Information provided: Begin
Section push_list.
  Context {W : Type}.
  Implicit Types w : host W.
Lemma store_list ks vs r es st w : stack w = LTable r :: st → heap w !! r = Some (Table es None) → length ks = length vs → LNil ∉ vs →
  NoDup (es.*1 ++ ((LNum ∘ double_of_Z) <$> ks)) →
  run_all (zip_with (λ i v, _ ← push v; lua_rawseti (-2) i) ks vs) w = (Ok tt, with_heap (<[r := Table (es ++ zip ((LNum ∘ double_of_Z) <$> ks) vs) None]> (heap w)) w).
Proof.
  revert vs es w. induction ks as [|k ks IH]; intros [|v vs] es w Es Er Hl Hv Hd; try done; cbn [zip_with run_all fmap list_fmap].
  - rewrite app_nil_r, insert_id by done. by destruct w.
  - apply not_elem_of_cons in Hv as [Hv1 Hv]. cbn [fmap list_fmap] in Hd. rewrite (cons_middle (LNum (double_of_Z k))), app_assoc in Hd. pose proof Hd as Hd'. apply NoDup_app in Hd' as (Hd' & _ & _). apply NoDup_app in Hd' as (_ & Hk & _).
    rewrite bind_run, bind_run. unfold push at 1, modify. unfold lua_rawseti. rewrite (store_top_run (-2) (LNum (double_of_Z k)) v r [] st _ (Table es None)); [|by cbn; rewrite Es|by cbn; rewrite Es; apply slot_second|done|done|intros Hin; apply (Hk _ Hin); by left].
    cbn [app t_entries t_meta]. rewrite <- Es. rewrite (IH vs (es ++ [(LNum (double_of_Z k), v)])); [|done|by cbn; rewrite lookup_insert_eq|by injection Hl|done|by rewrite fmap_app].
    cbn [heap with_heap with_stack]. rewrite insert_insert_eq, <- app_assoc. done.
Qed.
Lemma push_list_run vs w : LNil ∉ vs → len vs < 2 ^ 30 → let r := fresh (dom (heap w)) in
  push_list vs w = (Ok tt, with_stack (LTable r :: stack w) (with_heap (<[r := Table (zip ((LNum ∘ double_of_Z) <$> indices (len vs)) vs) None]> (heap w)) w)).
Proof.
  intros Hv Hl r. unfold push_list. rewrite bind_run. unfold lua_createtable at 1. fold r. rewrite (store_list _ vs r [] (stack w)); [|done|by cbn; rewrite lookup_insert_eq|apply length_indices_len|done|by apply indices_nodup].
  cbn [heap with_heap with_stack]. by rewrite insert_insert_eq.
Qed.
End push_list.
Information provided: End
- [Task brief]:
Reproduce verbatim only the segment of the listing bounded by the line containing "NoDup (es.*1 ++" and the line containing "rewrite bind_run, bind_run.", with both boundary lines included.

- [Response to this exercise]:
  NoDup (es.*1 ++ ((LNum ∘ double_of_Z) <$> ks)) →
  run_all (zip_with (λ i v, _ ← push v; lua_rawseti (-2) i) ks vs) w = (Ok tt, with_heap (<[r := Table (es ++ zip ((LNum ∘ double_of_Z) <$> ks) vs) None]> (heap w)) w).
Proof.
  revert vs es w. induction ks as [|k ks IH]; intros [|v vs] es w Es Er Hl Hv Hd; try done; cbn [zip_with run_all fmap list_fmap].
  - rewrite app_nil_r, insert_id by done. by destruct w.
  - apply not_elem_of_cons in Hv as [Hv1 Hv]. cbn [fmap list_fmap] in Hd. rewrite (cons_middle (LNum (double_of_Z k))), app_assoc in Hd. pose proof Hd as Hd'. apply NoDup_app in Hd' as (Hd' & _ & _). apply NoDup_app in Hd' as (_ & Hk & _).
    rewrite bind_run, bind_run. unfold push at 1, modify. unfold lua_rawseti. rewrite (store_top_run (-2) (LNum (double_of_Z k)) v r [] st _ (Table es None)); [|by cbn; rewrite Es|by cbn; rewrite Es; apply slot_second|done|done|intros Hin; apply (Hk _ Hin); by left].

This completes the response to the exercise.